> [Source data]
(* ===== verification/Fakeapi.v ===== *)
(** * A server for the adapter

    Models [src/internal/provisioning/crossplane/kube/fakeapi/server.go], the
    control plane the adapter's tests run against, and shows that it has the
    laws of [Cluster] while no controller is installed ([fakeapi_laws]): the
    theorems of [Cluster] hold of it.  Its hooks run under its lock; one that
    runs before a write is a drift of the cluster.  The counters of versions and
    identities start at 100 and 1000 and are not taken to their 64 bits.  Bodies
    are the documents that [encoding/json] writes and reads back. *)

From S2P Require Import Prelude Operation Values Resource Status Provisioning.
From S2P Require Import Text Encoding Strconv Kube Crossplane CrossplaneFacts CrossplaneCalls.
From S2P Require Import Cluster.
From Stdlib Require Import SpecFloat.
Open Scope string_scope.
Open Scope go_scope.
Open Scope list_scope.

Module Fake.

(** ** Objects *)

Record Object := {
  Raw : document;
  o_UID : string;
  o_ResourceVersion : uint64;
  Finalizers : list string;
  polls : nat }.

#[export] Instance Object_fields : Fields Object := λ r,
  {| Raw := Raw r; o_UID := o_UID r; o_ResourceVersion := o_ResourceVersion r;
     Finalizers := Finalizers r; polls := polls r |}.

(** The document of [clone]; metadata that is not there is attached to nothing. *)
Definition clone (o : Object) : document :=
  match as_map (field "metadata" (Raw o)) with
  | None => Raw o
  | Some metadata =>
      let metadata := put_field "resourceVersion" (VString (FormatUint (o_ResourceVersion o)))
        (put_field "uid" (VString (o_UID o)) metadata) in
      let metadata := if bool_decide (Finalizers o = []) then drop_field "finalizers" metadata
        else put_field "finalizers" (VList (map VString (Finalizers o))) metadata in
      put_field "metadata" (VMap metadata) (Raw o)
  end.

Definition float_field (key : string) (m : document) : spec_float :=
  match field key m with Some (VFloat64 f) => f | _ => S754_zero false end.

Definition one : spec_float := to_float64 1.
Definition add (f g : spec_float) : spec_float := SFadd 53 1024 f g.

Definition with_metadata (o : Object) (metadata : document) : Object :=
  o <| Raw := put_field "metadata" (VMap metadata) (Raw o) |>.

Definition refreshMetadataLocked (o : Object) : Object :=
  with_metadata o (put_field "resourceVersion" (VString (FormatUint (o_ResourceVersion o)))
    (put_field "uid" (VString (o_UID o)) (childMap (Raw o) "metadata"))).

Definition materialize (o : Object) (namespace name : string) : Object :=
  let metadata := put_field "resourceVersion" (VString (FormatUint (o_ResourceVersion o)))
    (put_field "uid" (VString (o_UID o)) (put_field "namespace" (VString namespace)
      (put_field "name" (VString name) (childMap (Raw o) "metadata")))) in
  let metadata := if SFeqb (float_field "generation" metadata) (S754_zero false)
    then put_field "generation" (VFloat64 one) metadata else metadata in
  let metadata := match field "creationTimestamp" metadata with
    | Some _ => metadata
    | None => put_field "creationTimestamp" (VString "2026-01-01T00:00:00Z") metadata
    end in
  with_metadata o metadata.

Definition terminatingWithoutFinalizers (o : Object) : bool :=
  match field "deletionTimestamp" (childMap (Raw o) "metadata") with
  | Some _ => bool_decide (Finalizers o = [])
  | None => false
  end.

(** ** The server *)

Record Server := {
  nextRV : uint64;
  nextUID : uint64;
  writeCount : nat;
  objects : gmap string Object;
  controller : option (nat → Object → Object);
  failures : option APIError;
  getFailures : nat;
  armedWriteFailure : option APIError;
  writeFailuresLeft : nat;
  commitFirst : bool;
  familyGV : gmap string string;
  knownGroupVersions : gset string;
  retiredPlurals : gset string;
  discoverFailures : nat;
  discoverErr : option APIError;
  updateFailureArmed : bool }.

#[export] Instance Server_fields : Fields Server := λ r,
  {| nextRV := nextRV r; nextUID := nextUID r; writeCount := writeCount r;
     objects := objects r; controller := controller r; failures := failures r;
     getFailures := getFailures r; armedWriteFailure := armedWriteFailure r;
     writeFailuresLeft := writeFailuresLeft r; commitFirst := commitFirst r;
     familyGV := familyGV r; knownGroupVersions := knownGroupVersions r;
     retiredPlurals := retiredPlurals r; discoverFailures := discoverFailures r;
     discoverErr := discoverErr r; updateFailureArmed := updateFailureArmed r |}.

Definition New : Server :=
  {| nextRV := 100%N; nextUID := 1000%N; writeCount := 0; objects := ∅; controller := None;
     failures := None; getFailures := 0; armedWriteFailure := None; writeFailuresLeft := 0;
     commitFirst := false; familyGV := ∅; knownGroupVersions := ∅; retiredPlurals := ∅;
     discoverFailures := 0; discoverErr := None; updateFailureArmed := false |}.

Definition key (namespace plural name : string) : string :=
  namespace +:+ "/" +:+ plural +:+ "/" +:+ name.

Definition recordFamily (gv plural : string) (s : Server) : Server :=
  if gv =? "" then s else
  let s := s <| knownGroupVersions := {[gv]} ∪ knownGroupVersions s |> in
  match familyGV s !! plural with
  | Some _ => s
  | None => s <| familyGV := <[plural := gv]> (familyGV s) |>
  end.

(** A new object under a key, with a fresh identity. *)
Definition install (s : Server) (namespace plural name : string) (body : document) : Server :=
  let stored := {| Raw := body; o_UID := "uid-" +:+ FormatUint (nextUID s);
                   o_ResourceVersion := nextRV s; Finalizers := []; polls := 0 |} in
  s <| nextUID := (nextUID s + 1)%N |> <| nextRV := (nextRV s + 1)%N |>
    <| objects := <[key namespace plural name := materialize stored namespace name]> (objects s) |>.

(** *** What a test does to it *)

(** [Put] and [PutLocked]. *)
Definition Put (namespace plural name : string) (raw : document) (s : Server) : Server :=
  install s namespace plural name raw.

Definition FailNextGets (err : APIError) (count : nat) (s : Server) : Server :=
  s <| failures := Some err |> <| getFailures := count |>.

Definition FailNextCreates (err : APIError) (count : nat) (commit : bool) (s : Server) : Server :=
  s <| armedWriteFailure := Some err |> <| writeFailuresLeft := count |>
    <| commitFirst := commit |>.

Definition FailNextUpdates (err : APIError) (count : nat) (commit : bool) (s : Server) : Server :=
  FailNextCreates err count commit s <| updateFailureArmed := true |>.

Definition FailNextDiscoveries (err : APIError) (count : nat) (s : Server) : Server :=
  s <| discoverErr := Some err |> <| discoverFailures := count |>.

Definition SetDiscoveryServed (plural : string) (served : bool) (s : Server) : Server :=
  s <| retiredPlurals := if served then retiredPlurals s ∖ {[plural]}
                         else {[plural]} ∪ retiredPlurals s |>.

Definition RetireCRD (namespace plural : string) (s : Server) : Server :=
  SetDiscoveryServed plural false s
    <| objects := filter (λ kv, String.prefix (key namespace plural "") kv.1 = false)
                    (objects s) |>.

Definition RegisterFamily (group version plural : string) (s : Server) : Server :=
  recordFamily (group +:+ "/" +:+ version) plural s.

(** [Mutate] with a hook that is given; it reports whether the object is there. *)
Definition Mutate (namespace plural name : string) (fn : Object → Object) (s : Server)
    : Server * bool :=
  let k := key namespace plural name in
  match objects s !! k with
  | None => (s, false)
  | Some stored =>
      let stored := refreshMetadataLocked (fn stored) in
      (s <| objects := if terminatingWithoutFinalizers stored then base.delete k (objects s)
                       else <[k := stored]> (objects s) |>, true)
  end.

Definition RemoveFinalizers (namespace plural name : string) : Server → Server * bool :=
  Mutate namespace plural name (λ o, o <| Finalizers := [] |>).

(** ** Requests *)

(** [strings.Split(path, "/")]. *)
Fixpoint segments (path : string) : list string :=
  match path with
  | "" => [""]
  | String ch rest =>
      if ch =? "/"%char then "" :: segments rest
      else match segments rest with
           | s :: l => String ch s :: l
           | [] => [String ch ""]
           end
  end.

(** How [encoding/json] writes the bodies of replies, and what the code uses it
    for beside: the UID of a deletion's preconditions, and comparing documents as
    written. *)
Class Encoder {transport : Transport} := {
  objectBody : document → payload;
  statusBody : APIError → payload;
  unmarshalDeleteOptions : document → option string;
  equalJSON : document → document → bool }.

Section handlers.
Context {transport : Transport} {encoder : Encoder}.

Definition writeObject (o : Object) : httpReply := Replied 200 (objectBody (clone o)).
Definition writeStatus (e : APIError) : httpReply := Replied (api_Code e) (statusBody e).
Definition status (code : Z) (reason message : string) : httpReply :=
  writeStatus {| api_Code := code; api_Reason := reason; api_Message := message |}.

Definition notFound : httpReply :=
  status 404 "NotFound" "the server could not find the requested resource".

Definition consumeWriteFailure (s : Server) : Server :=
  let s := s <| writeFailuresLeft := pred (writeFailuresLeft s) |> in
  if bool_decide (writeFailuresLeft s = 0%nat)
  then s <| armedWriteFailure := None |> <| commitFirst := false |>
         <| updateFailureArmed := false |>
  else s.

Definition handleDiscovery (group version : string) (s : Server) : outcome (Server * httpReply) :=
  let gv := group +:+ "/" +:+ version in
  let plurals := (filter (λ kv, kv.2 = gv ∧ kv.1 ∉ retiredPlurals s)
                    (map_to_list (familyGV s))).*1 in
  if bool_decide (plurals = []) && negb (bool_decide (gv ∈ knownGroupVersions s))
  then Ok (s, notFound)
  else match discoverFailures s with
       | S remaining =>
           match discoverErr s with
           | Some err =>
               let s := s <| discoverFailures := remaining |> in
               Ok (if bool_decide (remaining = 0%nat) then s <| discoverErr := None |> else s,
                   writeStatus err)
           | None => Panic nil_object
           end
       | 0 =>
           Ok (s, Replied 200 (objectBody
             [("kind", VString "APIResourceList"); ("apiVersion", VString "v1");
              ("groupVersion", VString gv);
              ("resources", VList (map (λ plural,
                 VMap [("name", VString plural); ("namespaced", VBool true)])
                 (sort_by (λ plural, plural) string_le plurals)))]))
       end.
---
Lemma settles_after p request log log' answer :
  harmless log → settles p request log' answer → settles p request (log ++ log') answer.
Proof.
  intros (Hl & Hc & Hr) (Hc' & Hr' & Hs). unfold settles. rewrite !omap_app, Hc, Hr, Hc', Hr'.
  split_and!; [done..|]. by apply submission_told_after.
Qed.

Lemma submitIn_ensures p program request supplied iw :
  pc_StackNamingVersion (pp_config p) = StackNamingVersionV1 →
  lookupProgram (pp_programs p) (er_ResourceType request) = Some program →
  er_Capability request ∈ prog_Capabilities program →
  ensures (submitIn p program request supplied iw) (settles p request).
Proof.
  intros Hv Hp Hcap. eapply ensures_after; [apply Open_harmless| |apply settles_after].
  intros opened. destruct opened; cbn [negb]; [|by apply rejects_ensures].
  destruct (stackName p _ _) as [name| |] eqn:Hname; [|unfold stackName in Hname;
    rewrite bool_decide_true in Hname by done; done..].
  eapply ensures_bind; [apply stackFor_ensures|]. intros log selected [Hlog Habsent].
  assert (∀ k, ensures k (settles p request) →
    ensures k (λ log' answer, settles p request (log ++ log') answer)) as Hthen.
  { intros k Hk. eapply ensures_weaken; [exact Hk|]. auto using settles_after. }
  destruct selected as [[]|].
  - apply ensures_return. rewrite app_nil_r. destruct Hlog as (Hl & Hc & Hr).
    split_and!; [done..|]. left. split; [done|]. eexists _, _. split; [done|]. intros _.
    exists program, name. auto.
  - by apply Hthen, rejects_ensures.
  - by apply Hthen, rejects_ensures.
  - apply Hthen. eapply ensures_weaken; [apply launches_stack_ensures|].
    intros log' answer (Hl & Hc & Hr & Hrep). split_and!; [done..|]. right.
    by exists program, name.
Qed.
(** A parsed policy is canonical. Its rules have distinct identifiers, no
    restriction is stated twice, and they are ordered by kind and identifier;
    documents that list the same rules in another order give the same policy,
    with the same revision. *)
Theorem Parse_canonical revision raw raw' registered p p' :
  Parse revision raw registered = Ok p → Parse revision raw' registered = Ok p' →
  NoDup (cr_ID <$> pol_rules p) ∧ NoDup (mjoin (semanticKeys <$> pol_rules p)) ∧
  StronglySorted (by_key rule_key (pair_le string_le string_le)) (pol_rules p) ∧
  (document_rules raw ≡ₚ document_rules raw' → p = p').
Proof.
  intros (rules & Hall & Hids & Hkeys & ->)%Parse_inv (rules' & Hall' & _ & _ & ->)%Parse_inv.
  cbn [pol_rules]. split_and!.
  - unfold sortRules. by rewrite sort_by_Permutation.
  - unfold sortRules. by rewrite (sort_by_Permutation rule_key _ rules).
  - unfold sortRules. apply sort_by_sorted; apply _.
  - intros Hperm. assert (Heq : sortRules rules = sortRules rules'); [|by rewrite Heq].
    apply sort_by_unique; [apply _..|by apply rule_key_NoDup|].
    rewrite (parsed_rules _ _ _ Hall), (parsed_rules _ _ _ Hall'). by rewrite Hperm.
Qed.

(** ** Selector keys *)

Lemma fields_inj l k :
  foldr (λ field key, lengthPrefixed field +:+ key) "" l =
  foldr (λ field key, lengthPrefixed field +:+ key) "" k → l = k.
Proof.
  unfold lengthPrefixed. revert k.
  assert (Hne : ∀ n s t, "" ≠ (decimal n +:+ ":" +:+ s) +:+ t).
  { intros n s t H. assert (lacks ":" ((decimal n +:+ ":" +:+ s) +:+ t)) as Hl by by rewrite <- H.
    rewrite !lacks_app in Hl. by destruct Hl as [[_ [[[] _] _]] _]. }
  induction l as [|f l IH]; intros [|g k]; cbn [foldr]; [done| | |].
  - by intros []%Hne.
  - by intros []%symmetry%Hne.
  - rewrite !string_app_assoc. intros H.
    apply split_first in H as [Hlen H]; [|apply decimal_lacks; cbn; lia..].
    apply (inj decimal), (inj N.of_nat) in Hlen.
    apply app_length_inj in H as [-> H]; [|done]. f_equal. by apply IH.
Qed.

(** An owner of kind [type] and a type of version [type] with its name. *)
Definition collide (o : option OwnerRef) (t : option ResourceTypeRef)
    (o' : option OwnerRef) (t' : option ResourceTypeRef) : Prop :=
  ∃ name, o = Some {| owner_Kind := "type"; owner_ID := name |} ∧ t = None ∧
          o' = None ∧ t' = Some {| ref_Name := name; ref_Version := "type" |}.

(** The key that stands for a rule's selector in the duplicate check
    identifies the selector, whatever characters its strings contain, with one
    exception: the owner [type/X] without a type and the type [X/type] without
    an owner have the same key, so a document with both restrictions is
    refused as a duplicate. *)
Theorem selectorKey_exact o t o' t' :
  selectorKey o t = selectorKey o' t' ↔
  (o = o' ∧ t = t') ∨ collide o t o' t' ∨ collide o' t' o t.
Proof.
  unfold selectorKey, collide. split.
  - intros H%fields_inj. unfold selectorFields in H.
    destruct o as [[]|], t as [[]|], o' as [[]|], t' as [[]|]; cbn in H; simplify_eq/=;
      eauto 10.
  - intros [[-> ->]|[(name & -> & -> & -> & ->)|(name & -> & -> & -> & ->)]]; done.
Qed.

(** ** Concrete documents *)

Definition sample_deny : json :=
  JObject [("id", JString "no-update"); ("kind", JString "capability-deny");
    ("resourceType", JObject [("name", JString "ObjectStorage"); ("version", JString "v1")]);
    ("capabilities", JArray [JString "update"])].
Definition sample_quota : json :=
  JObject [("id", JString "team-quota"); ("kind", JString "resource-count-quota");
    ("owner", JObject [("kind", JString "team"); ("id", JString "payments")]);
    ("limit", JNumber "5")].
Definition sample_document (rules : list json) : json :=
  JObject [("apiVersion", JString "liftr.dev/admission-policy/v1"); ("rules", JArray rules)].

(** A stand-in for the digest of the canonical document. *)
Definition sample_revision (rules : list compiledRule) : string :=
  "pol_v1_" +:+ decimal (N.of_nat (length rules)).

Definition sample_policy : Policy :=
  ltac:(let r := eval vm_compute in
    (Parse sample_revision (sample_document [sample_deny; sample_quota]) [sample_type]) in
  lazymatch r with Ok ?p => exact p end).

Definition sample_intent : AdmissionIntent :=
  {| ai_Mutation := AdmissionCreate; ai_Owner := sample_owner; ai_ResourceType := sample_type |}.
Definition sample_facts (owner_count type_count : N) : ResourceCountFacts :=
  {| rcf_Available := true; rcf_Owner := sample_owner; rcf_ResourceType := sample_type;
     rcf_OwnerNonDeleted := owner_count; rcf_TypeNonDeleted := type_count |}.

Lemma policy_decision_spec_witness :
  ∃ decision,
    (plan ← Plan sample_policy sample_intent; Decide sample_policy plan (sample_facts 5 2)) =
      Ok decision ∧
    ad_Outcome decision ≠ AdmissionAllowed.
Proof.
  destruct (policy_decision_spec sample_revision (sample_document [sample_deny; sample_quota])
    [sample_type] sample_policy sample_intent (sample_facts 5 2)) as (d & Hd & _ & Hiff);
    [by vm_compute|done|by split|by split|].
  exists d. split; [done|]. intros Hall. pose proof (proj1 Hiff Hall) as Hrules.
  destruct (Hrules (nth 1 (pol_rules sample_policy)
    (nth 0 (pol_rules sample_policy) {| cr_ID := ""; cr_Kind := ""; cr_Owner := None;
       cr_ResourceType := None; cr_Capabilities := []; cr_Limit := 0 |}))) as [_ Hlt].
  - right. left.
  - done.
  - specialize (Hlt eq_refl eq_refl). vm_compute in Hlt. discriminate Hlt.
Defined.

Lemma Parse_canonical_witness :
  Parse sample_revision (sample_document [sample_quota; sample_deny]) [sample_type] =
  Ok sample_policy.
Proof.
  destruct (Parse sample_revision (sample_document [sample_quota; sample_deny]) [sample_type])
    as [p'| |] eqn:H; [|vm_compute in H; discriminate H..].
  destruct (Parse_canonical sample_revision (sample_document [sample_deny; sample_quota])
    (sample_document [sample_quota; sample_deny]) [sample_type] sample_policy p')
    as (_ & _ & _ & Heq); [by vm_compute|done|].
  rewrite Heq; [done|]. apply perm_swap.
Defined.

> [Task to carry out] Here the output must be the lines above from the line with "(* ===== verification/Fakeapi.v ===== *)" to the line with "control plane the", both included, duplicated word for word and nothing else.

> [Task answer]
(* ===== verification/Fakeapi.v ===== *)
(** * A server for the adapter

    Models [src/internal/provisioning/crossplane/kube/fakeapi/server.go], the
    control plane the adapter's tests run against, and shows that it has the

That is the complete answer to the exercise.